• ABOUT THIS EXERCISE:
Consider the listing below. Extract exactly the lines from the line containing "apply not_true_iff_false in" to the line containing "intros Hq. revert by_fact. induction ids", both included.

BEGIN SUPPLIED MATERIAL

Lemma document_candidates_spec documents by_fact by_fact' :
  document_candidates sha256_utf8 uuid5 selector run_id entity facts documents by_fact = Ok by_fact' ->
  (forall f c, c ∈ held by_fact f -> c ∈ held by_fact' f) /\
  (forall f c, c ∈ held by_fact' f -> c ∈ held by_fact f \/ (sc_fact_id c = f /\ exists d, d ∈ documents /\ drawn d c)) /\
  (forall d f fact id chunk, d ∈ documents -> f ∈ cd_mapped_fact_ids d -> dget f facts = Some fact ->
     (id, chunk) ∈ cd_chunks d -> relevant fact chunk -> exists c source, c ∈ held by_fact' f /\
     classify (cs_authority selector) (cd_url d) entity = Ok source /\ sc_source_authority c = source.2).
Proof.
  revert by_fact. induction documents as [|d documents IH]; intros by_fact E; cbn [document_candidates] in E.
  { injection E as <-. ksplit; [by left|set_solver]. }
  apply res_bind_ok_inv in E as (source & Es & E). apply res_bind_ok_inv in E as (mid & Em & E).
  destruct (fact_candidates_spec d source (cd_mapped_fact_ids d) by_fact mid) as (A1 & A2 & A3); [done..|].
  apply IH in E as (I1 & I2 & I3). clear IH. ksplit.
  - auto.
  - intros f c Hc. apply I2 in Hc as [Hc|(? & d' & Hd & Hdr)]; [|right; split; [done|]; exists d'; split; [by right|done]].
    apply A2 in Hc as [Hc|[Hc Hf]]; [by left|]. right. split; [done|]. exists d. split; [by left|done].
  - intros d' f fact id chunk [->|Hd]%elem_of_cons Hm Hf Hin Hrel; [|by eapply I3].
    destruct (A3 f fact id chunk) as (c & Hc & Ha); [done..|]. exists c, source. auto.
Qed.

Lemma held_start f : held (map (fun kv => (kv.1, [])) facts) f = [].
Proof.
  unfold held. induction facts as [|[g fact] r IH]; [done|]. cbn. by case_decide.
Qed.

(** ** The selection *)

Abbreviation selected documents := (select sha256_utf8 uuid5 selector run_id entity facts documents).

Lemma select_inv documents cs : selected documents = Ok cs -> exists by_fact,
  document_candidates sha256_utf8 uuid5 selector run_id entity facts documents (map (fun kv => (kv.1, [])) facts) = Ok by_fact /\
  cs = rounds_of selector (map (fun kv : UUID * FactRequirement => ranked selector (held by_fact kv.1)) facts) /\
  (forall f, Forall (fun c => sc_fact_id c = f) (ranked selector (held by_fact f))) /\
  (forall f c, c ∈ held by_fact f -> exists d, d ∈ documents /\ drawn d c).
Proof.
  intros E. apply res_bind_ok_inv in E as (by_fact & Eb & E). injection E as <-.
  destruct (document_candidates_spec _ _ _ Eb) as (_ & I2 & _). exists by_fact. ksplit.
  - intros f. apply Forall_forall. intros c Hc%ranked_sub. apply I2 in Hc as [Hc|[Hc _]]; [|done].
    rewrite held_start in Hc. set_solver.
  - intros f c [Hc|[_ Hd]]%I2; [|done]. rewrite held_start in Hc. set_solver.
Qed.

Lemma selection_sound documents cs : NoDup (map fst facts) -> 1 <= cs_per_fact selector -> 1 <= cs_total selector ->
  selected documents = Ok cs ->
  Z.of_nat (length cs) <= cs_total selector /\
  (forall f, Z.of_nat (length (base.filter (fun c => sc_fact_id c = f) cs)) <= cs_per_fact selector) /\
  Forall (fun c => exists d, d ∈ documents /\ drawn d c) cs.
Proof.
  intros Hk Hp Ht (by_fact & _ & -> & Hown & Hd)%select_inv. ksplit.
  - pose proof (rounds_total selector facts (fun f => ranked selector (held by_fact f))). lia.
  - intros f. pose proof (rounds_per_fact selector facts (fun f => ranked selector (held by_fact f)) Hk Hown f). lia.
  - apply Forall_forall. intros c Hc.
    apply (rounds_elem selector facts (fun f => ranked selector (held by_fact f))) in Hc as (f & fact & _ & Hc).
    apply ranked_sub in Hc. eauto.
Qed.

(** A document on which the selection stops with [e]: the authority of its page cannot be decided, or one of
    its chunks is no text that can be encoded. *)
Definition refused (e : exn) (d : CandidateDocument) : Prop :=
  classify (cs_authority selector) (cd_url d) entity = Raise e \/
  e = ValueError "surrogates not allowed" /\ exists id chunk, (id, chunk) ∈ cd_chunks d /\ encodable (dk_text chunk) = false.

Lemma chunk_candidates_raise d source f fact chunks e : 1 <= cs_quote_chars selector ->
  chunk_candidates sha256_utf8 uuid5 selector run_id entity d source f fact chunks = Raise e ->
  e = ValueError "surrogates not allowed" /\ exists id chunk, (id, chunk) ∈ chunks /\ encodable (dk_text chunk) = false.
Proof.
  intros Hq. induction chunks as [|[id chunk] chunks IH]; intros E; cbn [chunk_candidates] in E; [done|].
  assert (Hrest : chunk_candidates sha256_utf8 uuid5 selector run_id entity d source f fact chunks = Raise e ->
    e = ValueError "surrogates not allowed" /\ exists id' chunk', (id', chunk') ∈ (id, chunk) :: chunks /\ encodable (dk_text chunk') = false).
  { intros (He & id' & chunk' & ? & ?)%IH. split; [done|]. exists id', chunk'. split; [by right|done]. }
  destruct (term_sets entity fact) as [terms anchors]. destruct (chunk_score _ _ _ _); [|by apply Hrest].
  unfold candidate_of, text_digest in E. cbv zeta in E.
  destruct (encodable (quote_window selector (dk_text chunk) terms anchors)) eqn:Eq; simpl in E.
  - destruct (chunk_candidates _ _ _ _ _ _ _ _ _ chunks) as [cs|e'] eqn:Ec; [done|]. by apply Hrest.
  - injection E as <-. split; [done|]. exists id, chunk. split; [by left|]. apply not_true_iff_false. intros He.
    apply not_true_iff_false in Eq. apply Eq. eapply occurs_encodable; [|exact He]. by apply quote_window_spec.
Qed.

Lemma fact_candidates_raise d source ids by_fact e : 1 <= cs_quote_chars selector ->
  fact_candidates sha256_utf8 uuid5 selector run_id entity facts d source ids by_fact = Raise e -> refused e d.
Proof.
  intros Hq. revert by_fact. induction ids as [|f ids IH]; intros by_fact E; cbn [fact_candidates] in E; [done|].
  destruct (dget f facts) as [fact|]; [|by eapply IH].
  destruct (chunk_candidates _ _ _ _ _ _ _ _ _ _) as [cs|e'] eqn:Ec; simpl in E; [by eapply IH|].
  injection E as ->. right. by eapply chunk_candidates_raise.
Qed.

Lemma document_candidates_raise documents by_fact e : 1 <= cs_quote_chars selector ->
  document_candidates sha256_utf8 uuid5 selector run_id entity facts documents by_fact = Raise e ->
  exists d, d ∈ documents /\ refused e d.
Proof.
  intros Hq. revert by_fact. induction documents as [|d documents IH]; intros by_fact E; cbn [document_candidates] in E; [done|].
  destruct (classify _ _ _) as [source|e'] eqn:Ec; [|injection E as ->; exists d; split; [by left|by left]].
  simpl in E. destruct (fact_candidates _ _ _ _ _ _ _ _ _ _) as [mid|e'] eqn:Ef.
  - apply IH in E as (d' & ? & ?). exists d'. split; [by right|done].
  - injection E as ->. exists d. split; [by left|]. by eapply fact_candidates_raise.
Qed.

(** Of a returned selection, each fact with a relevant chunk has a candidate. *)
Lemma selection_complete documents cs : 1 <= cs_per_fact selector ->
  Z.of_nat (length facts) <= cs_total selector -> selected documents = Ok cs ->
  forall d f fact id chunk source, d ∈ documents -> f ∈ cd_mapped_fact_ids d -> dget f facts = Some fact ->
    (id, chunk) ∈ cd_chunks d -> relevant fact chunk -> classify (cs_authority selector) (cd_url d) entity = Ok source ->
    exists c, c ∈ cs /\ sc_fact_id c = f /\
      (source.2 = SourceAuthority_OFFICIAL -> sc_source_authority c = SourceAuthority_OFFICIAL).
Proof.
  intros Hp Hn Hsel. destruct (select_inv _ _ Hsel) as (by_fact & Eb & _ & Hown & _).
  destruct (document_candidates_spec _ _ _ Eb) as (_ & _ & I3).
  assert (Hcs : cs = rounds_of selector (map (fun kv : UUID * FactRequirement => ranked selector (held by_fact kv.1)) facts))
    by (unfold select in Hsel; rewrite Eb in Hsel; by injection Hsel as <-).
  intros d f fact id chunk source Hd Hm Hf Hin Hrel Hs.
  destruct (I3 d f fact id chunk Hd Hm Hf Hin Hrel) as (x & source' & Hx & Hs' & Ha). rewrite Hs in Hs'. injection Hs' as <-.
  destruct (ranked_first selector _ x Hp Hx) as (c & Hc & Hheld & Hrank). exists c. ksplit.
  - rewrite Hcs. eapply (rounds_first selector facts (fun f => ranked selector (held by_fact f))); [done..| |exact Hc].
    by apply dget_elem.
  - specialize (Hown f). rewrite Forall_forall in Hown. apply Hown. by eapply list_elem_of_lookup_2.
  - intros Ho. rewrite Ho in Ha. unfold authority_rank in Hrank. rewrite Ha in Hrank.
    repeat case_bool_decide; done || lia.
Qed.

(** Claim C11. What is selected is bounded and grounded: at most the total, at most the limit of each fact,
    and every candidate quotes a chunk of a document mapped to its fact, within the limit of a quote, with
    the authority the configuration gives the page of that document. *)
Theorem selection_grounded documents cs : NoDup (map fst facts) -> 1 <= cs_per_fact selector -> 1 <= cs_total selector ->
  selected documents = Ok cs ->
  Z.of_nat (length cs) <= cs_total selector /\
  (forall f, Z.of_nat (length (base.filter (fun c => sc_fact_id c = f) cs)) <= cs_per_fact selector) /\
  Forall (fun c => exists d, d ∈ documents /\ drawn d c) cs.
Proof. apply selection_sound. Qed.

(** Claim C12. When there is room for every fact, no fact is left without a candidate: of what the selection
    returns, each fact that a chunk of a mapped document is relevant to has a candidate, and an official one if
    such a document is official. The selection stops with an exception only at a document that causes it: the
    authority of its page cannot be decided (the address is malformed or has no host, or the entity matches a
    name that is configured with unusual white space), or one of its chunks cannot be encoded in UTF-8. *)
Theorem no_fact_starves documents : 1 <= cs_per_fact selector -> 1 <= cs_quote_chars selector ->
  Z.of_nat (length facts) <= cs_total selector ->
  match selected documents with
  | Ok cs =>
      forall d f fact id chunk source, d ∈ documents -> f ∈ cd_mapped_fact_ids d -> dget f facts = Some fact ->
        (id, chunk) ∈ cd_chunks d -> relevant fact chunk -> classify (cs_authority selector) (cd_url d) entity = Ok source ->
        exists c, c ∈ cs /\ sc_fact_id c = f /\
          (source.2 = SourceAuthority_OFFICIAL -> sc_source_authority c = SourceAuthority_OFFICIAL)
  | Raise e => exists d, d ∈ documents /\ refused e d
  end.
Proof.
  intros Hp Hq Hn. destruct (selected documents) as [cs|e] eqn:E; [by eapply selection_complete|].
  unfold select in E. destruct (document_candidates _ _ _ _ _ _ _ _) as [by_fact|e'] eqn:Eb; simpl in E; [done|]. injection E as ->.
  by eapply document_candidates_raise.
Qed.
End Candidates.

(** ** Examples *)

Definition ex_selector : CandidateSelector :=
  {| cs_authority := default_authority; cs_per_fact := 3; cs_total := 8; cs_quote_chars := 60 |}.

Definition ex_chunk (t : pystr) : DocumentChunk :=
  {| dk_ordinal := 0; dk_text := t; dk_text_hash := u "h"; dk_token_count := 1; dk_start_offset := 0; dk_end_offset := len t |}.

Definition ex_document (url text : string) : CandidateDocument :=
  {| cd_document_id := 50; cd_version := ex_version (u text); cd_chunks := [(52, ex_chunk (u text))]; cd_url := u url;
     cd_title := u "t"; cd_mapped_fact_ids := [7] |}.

END SUPPLIED MATERIAL

• RESPONSE TO THE EXERCISE:
    apply not_true_iff_false in Eq. apply Eq. eapply occurs_encodable; [|exact He]. by apply quote_window_spec.
Qed.

Lemma fact_candidates_raise d source ids by_fact e : 1 <= cs_quote_chars selector ->
  fact_candidates sha256_utf8 uuid5 selector run_id entity facts d source ids by_fact = Raise e -> refused e d.
Proof.
  intros Hq. revert by_fact. induction ids as [|f ids IH]; intros by_fact E; cbn [fact_candidates] in E; [done|].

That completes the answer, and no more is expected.